Tuesday December 2, 2008

Liu: Unstable soil and heavy rain could have caused Ulu Yam landslide

Possible cause for Ulu Yam landslide

KUALA KUBU BARU: Part of the Ulu Yam Perdana bungalow housing estate where a landslide killed two siblings is on a former dumpsite, Selangor Local Government, Research and Studies Committee chairman Ronnie Liu revealed.

“I suspect that the soil in the area is not so stable because it was a former dumpsite,” he claimed, adding that this and heavy rain could have contributed to the hillside collapse.

He also said the 44ha development project, comprising 433 bungalow lots, was approved under the previous state government.

Ground zero: All that remains of the bungalow which was hit by the landslide.

Liu also said the hillslope where the landslide happened was steep and following Sunday’s tragedy the state had ordered all local authorities in the state to strictly monitor hillslope development approved by the previous state government.

“Since the Pakatan Rakyat took over the state government we have been very strict in granting approvals for hillslope development projects,” said Liu.

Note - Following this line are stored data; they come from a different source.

(* ===== verification/ScannerScanSpec.v ===== *)
(** What one round of [scan] does: it skips trivia exactly as [skip_trivia] does, or
    it leaves a token that starts where there is nothing to skip. *)

From stdpp Require Import gmap.
From S2P Require Import Prelude Wtf8 TextEdits BigInt ScannerKinds ScannerState ScannerWp.
From S2P Require Import ScannerDigits ScannerEscape ScannerLexemes.
From S2P Require Import ScannerTrivia ScannerScan.

Local Open Scope Z_scope.

(** ** Runs of ASCII *)

Lemma count_while_lookup f b i :
  (i < Z.to_nat (count_while f b))%nat → ∃ x, b !! i = Some x ∧ f x = true.
Proof.
  revert i. induction b as [|x b IH]; intros i; cbn [count_while]; [lia|].
  destruct (f x) eqn:E; [|lia]. pose proof (count_while_range f b).
  destruct i as [|i]; [by exists x|]. intros Hi. apply IH. lia.
Qed.

Lemma count_while_stop f b x : b !! Z.to_nat (count_while f b) = Some x → f x = false.
Proof.
  induction b as [|y b IH]; cbn [count_while]; [done|]. pose proof (count_while_range f b).
  destruct (f y) eqn:E; [|by intros [= ->]].
  by replace (Z.to_nat (1 + count_while f b)) with (S (Z.to_nat (count_while f b))) by lia.
Qed.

Meanwhile, the Hulu Selangor District Council (MDHS) said no approval was given for infrastructure like drains, street lights and roads for the Ulu Yam Perdana housing estate.

MDHS architect Abd Wahab Abd Hamid said the developer had not handed over the housing estate to the council and infrastructure like drains, street lights and roads.

“However, the bungalow affected by the landslide had a certificate of fitness, where there were no other bungalow lots built throughout Ulu Yam Perdana.

Three surveyors from Universiti Teknologi Malaysia (UiTM)’s natural disaster research centre took soil samples for testing yesterday.

On Sunday, tonnes of earth and stones came crushing into the house, killing sisters Noratirah Roslan, 16, and Nurul Intan Sarina, nine.

Their parents, pilot Roslan Mohd Jalil, 49, and Azizan Madon, 42, and their three other siblings Norlisa Azira, eight, Anis Afina, six, and Norman Afiq, three, who were sleeping in the living room, were unhurt.

The family moved into the bungalow in May 2001.